Collected data:
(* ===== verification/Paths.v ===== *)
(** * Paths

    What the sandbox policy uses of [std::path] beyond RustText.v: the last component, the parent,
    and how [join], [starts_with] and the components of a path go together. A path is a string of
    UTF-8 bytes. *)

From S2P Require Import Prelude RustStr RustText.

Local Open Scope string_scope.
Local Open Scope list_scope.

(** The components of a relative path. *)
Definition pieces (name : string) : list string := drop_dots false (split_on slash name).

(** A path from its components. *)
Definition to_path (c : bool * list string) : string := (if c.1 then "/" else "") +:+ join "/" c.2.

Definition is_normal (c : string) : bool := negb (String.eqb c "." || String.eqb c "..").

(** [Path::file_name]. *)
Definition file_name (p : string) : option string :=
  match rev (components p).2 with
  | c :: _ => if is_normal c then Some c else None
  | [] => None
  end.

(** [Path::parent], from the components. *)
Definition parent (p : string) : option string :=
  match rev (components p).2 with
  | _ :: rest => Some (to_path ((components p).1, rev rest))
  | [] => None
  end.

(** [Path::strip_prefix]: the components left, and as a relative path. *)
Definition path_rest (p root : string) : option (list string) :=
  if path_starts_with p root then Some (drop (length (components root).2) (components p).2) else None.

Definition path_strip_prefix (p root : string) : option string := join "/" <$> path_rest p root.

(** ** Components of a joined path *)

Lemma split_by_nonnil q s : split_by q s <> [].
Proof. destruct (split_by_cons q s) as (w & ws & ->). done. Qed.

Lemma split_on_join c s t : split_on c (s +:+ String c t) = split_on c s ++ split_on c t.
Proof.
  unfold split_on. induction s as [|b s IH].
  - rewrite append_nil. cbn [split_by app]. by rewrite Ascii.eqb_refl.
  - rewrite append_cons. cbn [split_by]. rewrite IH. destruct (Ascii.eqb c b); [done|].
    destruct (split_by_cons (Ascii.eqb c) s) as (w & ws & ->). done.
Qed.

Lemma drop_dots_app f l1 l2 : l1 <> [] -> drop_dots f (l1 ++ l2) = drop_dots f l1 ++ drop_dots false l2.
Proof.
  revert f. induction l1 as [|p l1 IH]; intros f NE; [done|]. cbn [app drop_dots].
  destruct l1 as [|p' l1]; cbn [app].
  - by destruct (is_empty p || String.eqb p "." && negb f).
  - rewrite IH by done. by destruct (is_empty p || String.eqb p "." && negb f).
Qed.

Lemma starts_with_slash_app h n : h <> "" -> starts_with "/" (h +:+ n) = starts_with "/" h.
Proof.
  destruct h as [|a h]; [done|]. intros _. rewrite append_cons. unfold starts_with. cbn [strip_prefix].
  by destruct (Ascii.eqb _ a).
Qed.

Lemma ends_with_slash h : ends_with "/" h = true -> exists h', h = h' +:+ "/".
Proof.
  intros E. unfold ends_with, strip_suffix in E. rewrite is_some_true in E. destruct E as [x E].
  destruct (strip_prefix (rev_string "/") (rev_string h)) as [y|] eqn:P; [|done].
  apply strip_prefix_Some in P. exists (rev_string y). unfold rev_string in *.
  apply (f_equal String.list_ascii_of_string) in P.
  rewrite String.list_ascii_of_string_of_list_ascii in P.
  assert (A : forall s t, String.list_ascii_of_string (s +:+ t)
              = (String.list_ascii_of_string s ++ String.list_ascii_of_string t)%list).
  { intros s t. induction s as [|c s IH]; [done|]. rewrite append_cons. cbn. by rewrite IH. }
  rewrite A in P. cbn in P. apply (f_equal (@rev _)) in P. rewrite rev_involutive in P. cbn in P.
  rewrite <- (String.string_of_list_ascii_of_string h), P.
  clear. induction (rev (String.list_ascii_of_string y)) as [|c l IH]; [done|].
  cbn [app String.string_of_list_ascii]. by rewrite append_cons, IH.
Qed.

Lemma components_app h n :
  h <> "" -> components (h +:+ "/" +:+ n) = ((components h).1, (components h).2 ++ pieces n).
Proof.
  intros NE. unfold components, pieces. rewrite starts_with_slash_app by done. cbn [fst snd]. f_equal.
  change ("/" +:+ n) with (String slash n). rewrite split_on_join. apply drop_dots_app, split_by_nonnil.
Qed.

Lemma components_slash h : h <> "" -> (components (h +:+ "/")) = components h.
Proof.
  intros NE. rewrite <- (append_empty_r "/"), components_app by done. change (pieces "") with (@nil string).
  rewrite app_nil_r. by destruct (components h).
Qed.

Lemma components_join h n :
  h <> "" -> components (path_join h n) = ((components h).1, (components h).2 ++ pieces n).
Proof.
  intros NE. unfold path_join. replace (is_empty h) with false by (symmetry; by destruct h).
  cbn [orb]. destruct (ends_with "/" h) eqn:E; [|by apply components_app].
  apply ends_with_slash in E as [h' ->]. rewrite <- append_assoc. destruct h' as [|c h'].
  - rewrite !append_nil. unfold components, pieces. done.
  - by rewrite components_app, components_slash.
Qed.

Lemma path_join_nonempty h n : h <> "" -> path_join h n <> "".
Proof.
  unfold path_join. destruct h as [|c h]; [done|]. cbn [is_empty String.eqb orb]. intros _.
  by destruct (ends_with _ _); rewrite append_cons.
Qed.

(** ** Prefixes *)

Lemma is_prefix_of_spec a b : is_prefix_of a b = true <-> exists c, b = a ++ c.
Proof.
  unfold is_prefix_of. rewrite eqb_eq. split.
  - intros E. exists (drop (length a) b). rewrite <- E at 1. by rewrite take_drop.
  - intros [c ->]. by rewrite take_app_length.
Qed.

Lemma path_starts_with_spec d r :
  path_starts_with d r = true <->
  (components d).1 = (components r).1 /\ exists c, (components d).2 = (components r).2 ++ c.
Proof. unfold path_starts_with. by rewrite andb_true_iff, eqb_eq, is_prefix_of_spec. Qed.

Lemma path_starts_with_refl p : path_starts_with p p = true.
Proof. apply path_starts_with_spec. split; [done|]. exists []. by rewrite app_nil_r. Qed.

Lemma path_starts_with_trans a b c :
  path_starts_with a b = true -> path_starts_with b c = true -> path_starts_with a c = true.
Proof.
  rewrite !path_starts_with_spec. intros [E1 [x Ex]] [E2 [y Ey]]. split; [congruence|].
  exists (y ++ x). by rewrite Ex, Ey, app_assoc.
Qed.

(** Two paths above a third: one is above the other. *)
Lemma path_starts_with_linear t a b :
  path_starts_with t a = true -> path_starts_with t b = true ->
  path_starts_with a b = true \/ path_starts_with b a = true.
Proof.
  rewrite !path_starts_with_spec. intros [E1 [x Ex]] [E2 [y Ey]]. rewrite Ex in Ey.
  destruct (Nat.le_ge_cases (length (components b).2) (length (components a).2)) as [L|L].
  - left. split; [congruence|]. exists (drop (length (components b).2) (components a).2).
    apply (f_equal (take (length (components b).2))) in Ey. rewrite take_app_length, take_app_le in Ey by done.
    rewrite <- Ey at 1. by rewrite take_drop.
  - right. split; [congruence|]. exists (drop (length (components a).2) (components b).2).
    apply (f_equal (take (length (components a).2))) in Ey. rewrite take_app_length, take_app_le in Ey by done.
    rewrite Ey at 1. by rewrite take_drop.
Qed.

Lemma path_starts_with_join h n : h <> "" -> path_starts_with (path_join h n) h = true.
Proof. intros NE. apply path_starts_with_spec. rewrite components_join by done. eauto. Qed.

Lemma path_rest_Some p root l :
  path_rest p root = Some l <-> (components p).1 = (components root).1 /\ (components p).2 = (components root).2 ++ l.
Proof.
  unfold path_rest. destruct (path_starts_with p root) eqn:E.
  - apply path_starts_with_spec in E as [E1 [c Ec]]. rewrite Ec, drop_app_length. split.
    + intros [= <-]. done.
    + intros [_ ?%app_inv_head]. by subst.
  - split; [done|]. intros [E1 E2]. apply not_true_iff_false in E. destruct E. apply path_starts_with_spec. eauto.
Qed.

WORK ORDER:
What is needed is a word-for-word restatement of all the data.

TASK RESPONSE:
(* ===== verification/Paths.v ===== *)
(** * Paths

    What the sandbox policy uses of [std::path] beyond RustText.v: the last component, the parent,
    and how [join], [starts_with] and the components of a path go together. A path is a string of
    UTF-8 bytes. *)

From S2P Require Import Prelude RustStr RustText.

Local Open Scope string_scope.
Local Open Scope list_scope.

(** The components of a relative path. *)
Definition pieces (name : string) : list string := drop_dots false (split_on slash name).

(** A path from its components. *)
Definition to_path (c : bool * list string) : string := (if c.1 then "/" else "") +:+ join "/" c.2.

Definition is_normal (c : string) : bool := negb (String.eqb c "." || String.eqb c "..").

(** [Path::file_name]. *)
Definition file_name (p : string) : option string :=
  match rev (components p).2 with
  | c :: _ => if is_normal c then Some c else None
  | [] => None
  end.

(** [Path::parent], from the components. *)
Definition parent (p : string) : option string :=
  match rev (components p).2 with
  | _ :: rest => Some (to_path ((components p).1, rev rest))
  | [] => None
  end.

(** [Path::strip_prefix]: the components left, and as a relative path. *)
Definition path_rest (p root : string) : option (list string) :=
  if path_starts_with p root then Some (drop (length (components root).2) (components p).2) else None.

Definition path_strip_prefix (p root : string) : option string := join "/" <$> path_rest p root.

(** ** Components of a joined path *)

Lemma split_by_nonnil q s : split_by q s <> [].
Proof. destruct (split_by_cons q s) as (w & ws & ->). done. Qed.

Lemma split_on_join c s t : split_on c (s +:+ String c t) = split_on c s ++ split_on c t.
Proof.
  unfold split_on. induction s as [|b s IH].
  - rewrite append_nil. cbn [split_by app]. by rewrite Ascii.eqb_refl.
  - rewrite append_cons. cbn [split_by]. rewrite IH. destruct (Ascii.eqb c b); [done|].
    destruct (split_by_cons (Ascii.eqb c) s) as (w & ws & ->). done.
Qed.

Lemma drop_dots_app f l1 l2 : l1 <> [] -> drop_dots f (l1 ++ l2) = drop_dots f l1 ++ drop_dots false l2.
Proof.
  revert f. induction l1 as [|p l1 IH]; intros f NE; [done|]. cbn [app drop_dots].
  destruct l1 as [|p' l1]; cbn [app].
  - by destruct (is_empty p || String.eqb p "." && negb f).
  - rewrite IH by done. by destruct (is_empty p || String.eqb p "." && negb f).
Qed.

Lemma starts_with_slash_app h n : h <> "" -> starts_with "/" (h +:+ n) = starts_with "/" h.
Proof.
  destruct h as [|a h]; [done|]. intros _. rewrite append_cons. unfold starts_with. cbn [strip_prefix].
  by destruct (Ascii.eqb _ a).
Qed.

Lemma ends_with_slash h : ends_with "/" h = true -> exists h', h = h' +:+ "/".
Proof.
  intros E. unfold ends_with, strip_suffix in E. rewrite is_some_true in E. destruct E as [x E].
  destruct (strip_prefix (rev_string "/") (rev_string h)) as [y|] eqn:P; [|done].
  apply strip_prefix_Some in P. exists (rev_string y). unfold rev_string in *.
  apply (f_equal String.list_ascii_of_string) in P.
  rewrite String.list_ascii_of_string_of_list_ascii in P.
  assert (A : forall s t, String.list_ascii_of_string (s +:+ t)
              = (String.list_ascii_of_string s ++ String.list_ascii_of_string t)%list).
  { intros s t. induction s as [|c s IH]; [done|]. rewrite append_cons. cbn. by rewrite IH. }
  rewrite A in P. cbn in P. apply (f_equal (@rev _)) in P. rewrite rev_involutive in P. cbn in P.
  rewrite <- (String.string_of_list_ascii_of_string h), P.
  clear. induction (rev (String.list_ascii_of_string y)) as [|c l IH]; [done|].
  cbn [app String.string_of_list_ascii]. by rewrite append_cons, IH.
Qed.

Lemma components_app h n :
  h <> "" -> components (h +:+ "/" +:+ n) = ((components h).1, (components h).2 ++ pieces n).
Proof.
  intros NE. unfold components, pieces. rewrite starts_with_slash_app by done. cbn [fst snd]. f_equal.
  change ("/" +:+ n) with (String slash n). rewrite split_on_join. apply drop_dots_app, split_by_nonnil.
Qed.

Lemma components_slash h : h <> "" -> (components (h +:+ "/")) = components h.
Proof.
  intros NE. rewrite <- (append_empty_r "/"), components_app by done. change (pieces "") with (@nil string).
  rewrite app_nil_r. by destruct (components h).
Qed.

Lemma components_join h n :
  h <> "" -> components (path_join h n) = ((components h).1, (components h).2 ++ pieces n).
Proof.
  intros NE. unfold path_join. replace (is_empty h) with false by (symmetry; by destruct h).
  cbn [orb]. destruct (ends_with "/" h) eqn:E; [|by apply components_app].
  apply ends_with_slash in E as [h' ->]. rewrite <- append_assoc. destruct h' as [|c h'].
  - rewrite !append_nil. unfold components, pieces. done.
  - by rewrite components_app, components_slash.
Qed.

Lemma path_join_nonempty h n : h <> "" -> path_join h n <> "".
Proof.
  unfold path_join. destruct h as [|c h]; [done|]. cbn [is_empty String.eqb orb]. intros _.
  by destruct (ends_with _ _); rewrite append_cons.
Qed.

(** ** Prefixes *)

Lemma is_prefix_of_spec a b : is_prefix_of a b = true <-> exists c, b = a ++ c.
Proof.
  unfold is_prefix_of. rewrite eqb_eq. split.
  - intros E. exists (drop (length a) b). rewrite <- E at 1. by rewrite take_drop.
  - intros [c ->]. by rewrite take_app_length.
Qed.

Lemma path_starts_with_spec d r :
  path_starts_with d r = true <->
  (components d).1 = (components r).1 /\ exists c, (components d).2 = (components r).2 ++ c.
Proof. unfold path_starts_with. by rewrite andb_true_iff, eqb_eq, is_prefix_of_spec. Qed.

Lemma path_starts_with_refl p : path_starts_with p p = true.
Proof. apply path_starts_with_spec. split; [done|]. exists []. by rewrite app_nil_r. Qed.

Lemma path_starts_with_trans a b c :
  path_starts_with a b = true -> path_starts_with b c = true -> path_starts_with a c = true.
Proof.
  rewrite !path_starts_with_spec. intros [E1 [x Ex]] [E2 [y Ey]]. split; [congruence|].
  exists (y ++ x). by rewrite Ex, Ey, app_assoc.
Qed.

(** Two paths above a third: one is above the other. *)
Lemma path_starts_with_linear t a b :
  path_starts_with t a = true -> path_starts_with t b = true ->
  path_starts_with a b = true \/ path_starts_with b a = true.
Proof.
  rewrite !path_starts_with_spec. intros [E1 [x Ex]] [E2 [y Ey]]. rewrite Ex in Ey.
  destruct (Nat.le_ge_cases (length (components b).2) (length (components a).2)) as [L|L].
  - left. split; [congruence|]. exists (drop (length (components b).2) (components a).2).
    apply (f_equal (take (length (components b).2))) in Ey. rewrite take_app_length, take_app_le in Ey by done.
    rewrite <- Ey at 1. by rewrite take_drop.
  - right. split; [congruence|]. exists (drop (length (components a).2) (components b).2).
    apply (f_equal (take (length (components a).2))) in Ey. rewrite take_app_length, take_app_le in Ey by done.
    rewrite Ey at 1. by rewrite take_drop.
Qed.

Lemma path_starts_with_join h n : h <> "" -> path_starts_with (path_join h n) h = true.
Proof. intros NE. apply path_starts_with_spec. rewrite components_join by done. eauto. Qed.

Lemma path_rest_Some p root l :
  path_rest p root = Some l <-> (components p).1 = (components root).1 /\ (components p).2 = (components root).2 ++ l.
Proof.
  unfold path_rest. destruct (path_starts_with p root) eqn:E.
  - apply path_starts_with_spec in E as [E1 [c Ec]]. rewrite Ec, drop_app_length. split.
    + intros [= <-]. done.
    + intros [_ ?%app_inv_head]. by subst.
  - split; [done|]. intros [E1 E2]. apply not_true_iff_false in E. destruct E. apply path_starts_with_spec. eauto.
Qed.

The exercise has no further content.